Wortklauberei (42): Scheinriesen
Dabei passte ein anderer Begriff aus den alten Terrortagen besser, wenn der sich auch nicht mit gewaltfreiem Widerstand in Verbindung bringen lässt. Aber es bringt größere Nähe zum bisherigen Geschehen, wenn wir die sogenannte Letzte Generation als „Stadtguerillas“ bezeichnen. Denn sie wollen in Berlin und München Schwerpunkte schaffen. Außerdem entlarven ihre Forderungen sie als Kinder der Großstadt. Sie wollen das Neun-Euro-Ticket zurück: Städter sollen dafür belohnt werden, dass sie in der Stadt oder deren Umfeld wohnen und den Öffentlichen Personen-Nahverkehr direkt vor der Tür haben.
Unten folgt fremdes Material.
(** X5: AuthenticateUser of the in-memory backend returns a user only
    after the hash comparison accepted the password: the result is the
    stored user exactly when the username is known, a password hash is
    stored and the comparison succeeds; an unknown username gives
    ErrUserNotFound, and a missing hash or a refused password gives
    ErrInvalidCredentials. *)
Theorem memory_authenticate_user_checks_password `{Bcrypt}
    (m : t) (username password : string) :
  (∀ user,
     AuthenticateUser m username password = (Some user, None)
     ↔ users m !! username = Some user
       ∧ sql.Valid (OauthUser.Password user) = true
       ∧ CompareHashAndPassword (sql.String_ (OauthUser.Password user)) password
         = None)
  ∧ (users m !! username = None →
     AuthenticateUser m username password = (None, Some ErrUserNotFound))
  ∧ (∀ user, users m !! username = Some user →
       sql.Valid (OauthUser.Password user) = false
       ∨ CompareHashAndPassword (sql.String_ (OauthUser.Password user)) password
         ≠ None →
       AuthenticateUser m username password = (None, Some ErrInvalidCredentials)).
Proof.
  rewrite memory_AuthenticateUser_spec. split_and!.
  - intros user. destruct (users m !! username) as [u|]; [|by split; [|intros [? _]]].
    destruct (sql.Valid (OauthUser.Password u)) eqn:Hv; cbn.
    + case_bool_decide as Hc.
      * split; [by intros [= <-]|]. by intros [[= <-] _].
      * split; [done|]. intros ([= <-] & _ & ?). done.
    + split; [done|]. intros ([= <-] & ? & _). congruence.
  - by intros ->.
  - intros user -> [Hv|Hc].
    + by rewrite Hv.
    + rewrite bool_decide_eq_false_2 by done. by rewrite andb_false_r.
Qed.

End memory_entities.

(** ** The in-memory backend: tokens and codes *)

Section memory_tokens.
Import MemoryStorage.

(** X6: a token or code that was stored is found again under its
    string, stamped with the time of the store, as long as the current
    time is not after its expiry; after that the lookup reports the
    expiry (ErrTokenExpired, ErrCodeExpired) and never "not found". *)
Theorem memory_store_then_get
    (storedAt now : Time) (m : t) (a : OauthAccessToken.t)
    (r : OauthRefreshToken.t) (c : OauthAuthorizationCode.t) :
  GetAccessToken now (StoreAccessToken storedAt m a).1 (OauthAccessToken.Token a)
  = (if decide (now ≤ OauthAccessToken.ExpiresAt a)
     then (Some (OauthAccessToken.with_CreatedAt a storedAt), None)
     else (None, Some ErrTokenExpired))
  ∧ GetRefreshToken now (StoreRefreshToken storedAt m r).1
      (OauthRefreshToken.Token r)
    = (if decide (now ≤ OauthRefreshToken.ExpiresAt r)
       then (Some (OauthRefreshToken.with_CreatedAt r storedAt), None)
       else (None, Some ErrTokenExpired))
  ∧ GetAuthorizationCode now (StoreAuthorizationCode storedAt m c).1
      (OauthAuthorizationCode.Code c)
    = (if decide (now ≤ OauthAuthorizationCode.ExpiresAt c)
       then (Some (OauthAuthorizationCode.with_CreatedAt c storedAt), None)
       else (None, Some ErrCodeExpired)).
Proof.
  unfold GetAccessToken, StoreAccessToken, GetRefreshToken, StoreRefreshToken,
    GetAuthorizationCode, StoreAuthorizationCode. cbn.
  rewrite !lookup_insert_eq. cbn. unfold time.Before.
  split_and!; case_decide as Hd.
  all: first [ by rewrite (proj2 (Z.ltb_ge _ _)) by lia
             | by rewrite (proj2 (Z.ltb_lt _ _)) by lia ].
Qed.

(** X7: after a delete, the lookup of the deleted key reports "not
    found" for clients, access tokens, refresh tokens and authorization
    codes alike, whatever the key held (also an expired entry), and the
    lookups of every other key answer as before. *)
Theorem memory_get_after_delete (now : Time) (m : t) (k k' : string) :
  GetClient (DeleteClient m k).1 k = (None, Some ErrClientNotFound)
  ∧ GetAccessToken now (DeleteAccessToken m k).1 k = (None, Some ErrTokenNotFound)
  ∧ GetRefreshToken now (DeleteRefreshToken m k).1 k
    = (None, Some ErrTokenNotFound)
  ∧ GetAuthorizationCode now (DeleteAuthorizationCode m k).1 k
    = (None, Some ErrCodeNotFound)
  ∧ (k' ≠ k →
     GetClient (DeleteClient m k).1 k' = GetClient m k'
     ∧ GetAccessToken now (DeleteAccessToken m k).1 k' = GetAccessToken now m k'
     ∧ GetRefreshToken now (DeleteRefreshToken m k).1 k'
       = GetRefreshToken now m k'
     ∧ GetAuthorizationCode now (DeleteAuthorizationCode m k).1 k'
       = GetAuthorizationCode now m k').
Proof.
  unfold GetClient, DeleteClient, GetAccessToken, DeleteAccessToken,
    GetRefreshToken, DeleteRefreshToken, GetAuthorizationCode,
    DeleteAuthorizationCode. cbn.
  rewrite !lookup_delete_eq. split_and!; try done.
  intros Hk. by rewrite !lookup_delete_ne.
Qed.

Lemma omap_length_le {A B} (f : A → option B) (l : list A) :
  (length (omap f l) ≤ length l)%nat.
Proof.
  induction l as [|x l IH]; [done|]. cbn. destruct (f x); cbn; lia.
Qed.

(** The tokens BatchGetTokens collects, one request after the other. *)
Lemma BatchGetTokens_loop_spec (now : Time) (m : t) (tokens : list string) :
  BatchGetTokens_loop now m tokens
  = omap (fun k => match accessTokens m !! k with
                   | Some a => if decide (now ≤ OauthAccessToken.ExpiresAt a)
                               then Some a else None
                   | None => None
                   end) tokens.
Proof.
  induction tokens as [|k tokens IH]; [done|]. cbn.
  rewrite memory_GetAccessToken_spec.
  destruct (accessTokens m !! k) as [a|]; [|done].
  case_decide; by rewrite IH.
Qed.

(** X8: BatchGetTokens never fails; it answers the requested token
    strings in their order, returning for each one the stored token when
    there is one that is not expired and skipping it otherwise, so a
    string asked twice is answered twice and the result is never longer
    than the request. *)
Theorem memory_batch_get_tokens (now : Time) (m : t) (tokens : list string) :
  (BatchGetTokens now m tokens).2 = None
  ∧ (BatchGetTokens now m tokens).1
    = omap (fun k => match GetAccessToken now m k with
                     | (Some a, None) => Some a
                     | _ => None
                     end) tokens
  ∧ (∀ a, a ∈ (BatchGetTokens now m tokens).1 ↔
          ∃ k, k ∈ tokens ∧ accessTokens m !! k = Some a
               ∧ now ≤ OauthAccessToken.ExpiresAt a)
  ∧ (length (BatchGetTokens now m tokens).1 ≤ length tokens)%nat.
Proof.
  unfold BatchGetTokens. cbn [fst snd]. split_and!.
  - done.
  - induction tokens as [|k tokens IH]; [done|]. cbn.
    destruct (GetAccessToken now m k) as [[a|] [e|]]; by rewrite ?IH.
  - intros a. rewrite BatchGetTokens_loop_spec, list_elem_of_omap.
    split.
    + intros (k & Hk & Hsome). exists k. split; [done|].
      destruct (accessTokens m !! k) as [a0|]; [|done].
      case_decide; [|done]. by injection Hsome as ->.
    + intros (k & Hk & Ha & Hnow). exists k. split; [done|].
      rewrite Ha. by rewrite decide_True.
  - rewrite BatchGetTokens_loop_spec. apply omap_length_le.
Qed.

Lemma BatchDeleteTokens_loop_spec (m : t) (tokens : list string) :
  BatchDeleteTokens_loop m tokens
  = set_accessTokens m
      (filter (fun kv => kv.1 ∉ tokens) (accessTokens m)).
Proof.
  revert m. induction tokens as [|k tokens IH]; intros m.
  - cbn. destruct m; unfold set_accessTokens; cbn. f_equal. symmetry.
    apply map_filter_id. intros ???. apply not_elem_of_nil.
  - cbn [BatchDeleteTokens_loop]. rewrite IH.
    destruct m; unfold DeleteAccessToken, set_accessTokens; cbn. f_equal.
    apply map_eq. intros i.
    rewrite !map_lookup_filter.
    destruct (decide (i = k)) as [->|Hne].
    + rewrite lookup_delete_eq. cbn.
      destruct (accessTokens0 !! k); [|done]. cbn.
      rewrite option_guard_False; [done|]. cbn. intros Hn. apply Hn. left.
    + rewrite lookup_delete_ne by done.
      destruct (accessTokens0 !! i) as [a|]; [|done]. cbn.
      destruct (decide (i ∈ tokens)) as [Hin|Hnin].
      * rewrite !option_guard_False; [done| |]; cbn; intros Hn; apply Hn;
          [by right|done].
      * rewrite !option_guard_True; [done| |]; cbn; [|done].
        intros [?|?]%elem_of_cons; done.
Qed.

(** X9: BatchDeleteTokens never fails; afterwards none of the listed
    token strings is found, every other access token is found as before,
    and nothing but access tokens was touched. *)
Theorem memory_batch_delete_tokens (now : Time) (m : t) (tokens : list string) :
  let m' := (BatchDeleteTokens m tokens).1 in
  (BatchDeleteTokens m tokens).2 = None
  ∧ (∀ k, k ∈ tokens → GetAccessToken now m' k = (None, Some ErrTokenNotFound))
  ∧ (∀ k, k ∉ tokens → GetAccessToken now m' k = GetAccessToken now m k)
  ∧ clients m' = clients m ∧ users m' = users m ∧ usersByID m' = usersByID m
  ∧ refreshTokens m' = refreshTokens m ∧ authCodes m' = authCodes m
  ∧ scopes m' = scopes m.
Proof.
  intros m'. subst m'. unfold BatchDeleteTokens. cbn [fst snd].
  rewrite BatchDeleteTokens_loop_spec. unfold GetAccessToken. cbn.
  split_and!; try done.
  - intros k Hk. rewrite map_lookup_filter.
    destruct (accessTokens m !! k); [|done]. cbn.
    by rewrite option_guard_False by (cbn; tauto).
  - intros k Hk. rewrite map_lookup_filter.
    destruct (accessTokens m !! k); [|done]. cbn.
    by rewrite option_guard_True.
Qed.

Lemma filter_twice {V} (P : string * V → Prop) `{∀ x, Decision (P x)}
    (m : gmap string V) :
  filter P (filter P m) = filter P m.
Proof.
  apply map_eq. intros i. rewrite !map_lookup_filter.
  destruct (m !! i) as [x|]; cbn; [|done].
  case_guard; cbn; [by rewrite option_guard_True|done].
Qed.

(** X10: once CleanupExpiredTokens has run, no lookup made at the same
    instant reports an expired token: an access or refresh token that
    was expired is now "not found", and one that was not is returned as
    before.  Running the cleanup again at that instant changes nothing,
    and clients, users and scopes are never touched. *)
Theorem memory_cleanup_removes_expired_tokens (now : Time) (m : t) (k : string) :
  let m' := (CleanupExpiredTokens now m).1 in
  GetAccessToken now m' k
  = (if decide (GetAccessToken now m k = (None, Some ErrTokenExpired))
     then (None, Some ErrTokenNotFound) else GetAccessToken now m k)
  ∧ GetRefreshToken now m' k
    = (if decide (GetRefreshToken now m k = (None, Some ErrTokenExpired))
       then (None, Some ErrTokenNotFound) else GetRefreshToken now m k)
  ∧ CleanupExpiredTokens now m' = (m', None)
  ∧ clients m' = clients m ∧ users m' = users m ∧ usersByID m' = usersByID m
  ∧ scopes m' = scopes m.
Proof.
  intros m'. split_and!; try done.
  - unfold GetAccessToken. subst m'. rewrite memory_cleanup_access_tokens.
    unfold time.Before.
    destruct (accessTokens m !! k) as [a|]; [|by rewrite decide_False].
    case_decide as Hd.
    + rewrite (proj2 (Z.ltb_lt _ _)) by done. by rewrite decide_True.
    + rewrite (proj2 (Z.ltb_ge _ _)) by lia. by rewrite decide_False.
  - unfold GetRefreshToken. subst m'. rewrite memory_cleanup_refresh_tokens.
    unfold time.Before.
    destruct (refreshTokens m !! k) as [a|]; [|by rewrite decide_False].
    case_decide as Hd.
    + rewrite (proj2 (Z.ltb_lt _ _)) by done. by rewrite decide_True.
    + rewrite (proj2 (Z.ltb_ge _ _)) by lia. by rewrite decide_False.
  - subst m'. destruct m.
    unfold CleanupExpiredTokens, set_accessTokens, set_refreshTokens. cbn.
    by rewrite !filter_twice.
Qed.

End memory_tokens.

(** ** The in-memory cache: hits, bulk operations and statistics *)

Section memory_cache.
Import MemoryCache.

(** X11: Get of the in-memory cache reports a hit exactly when the key
    has an entry and the current time is not after the entry's expiry
    (the entry is still served at its expiry instant); in every other
    case, absent or expired alike, it returns the one error "key not
    found or expired". *)
Theorem memory_cache_get_hit_iff
    (now : Time) (m : t) (key : string) (dest : CacheValue) :
  ((Get now m key dest).2 = None
   ↔ ∃ item, data m !! key = Some item ∧ now ≤ ExpiresAt item)
  ∧ ((Get now m key dest).2 = None
     ∨ (Get now m key dest).2 = Some (Errorf "key not found or expired")).
Proof.
  unfold Get. destruct (data m !! key) as [item|].
  - destruct (time.After now (ExpiresAt item)) eqn:Ha; cbn.
    + apply After_spec in Ha. split; [|by right].
      split; [done|]. intros (i & [= <-] & ?). lia.
    + apply After_false in Ha. split; [|by left].
      split; [|done]. intros _. by exists item.
  - cbn. split; [|by right]. split; [done|]. by intros (i & ? & _).
Qed.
Viel revolutionärer wäre die Forderung an den Staat gewesen, den Menschen auf dem flachen Land das Taxi bis zur S-Bahnstation zu bezahlen.
Auch die zweite Forderung auf den Transparenten – die nach Tempo 100 – schont die eigene Klientel in denStädten und belastet wieder das Drittell der Deutschen, die auf dem Land leben und dazu noch die Autofahrer, die ihr Beruf auf die Autobahn bringt.
Bleibt noch die Forderung nach Klimaschutz, erhoben vor möglichst vielen zum Stau genötigten Autofahrern. In diesen Wintertagen sitzen die in ihren Autos, mühsam warmgehalten von Verbrennungsmotoren, die unentgiftete Abgase emittieren, weil die Katalysatoren ihre Betriebtemperatur noch nicht erreicht haben. Nicht nur dem Klima, auch den Menschen vor Ort wird das nicht gefallen.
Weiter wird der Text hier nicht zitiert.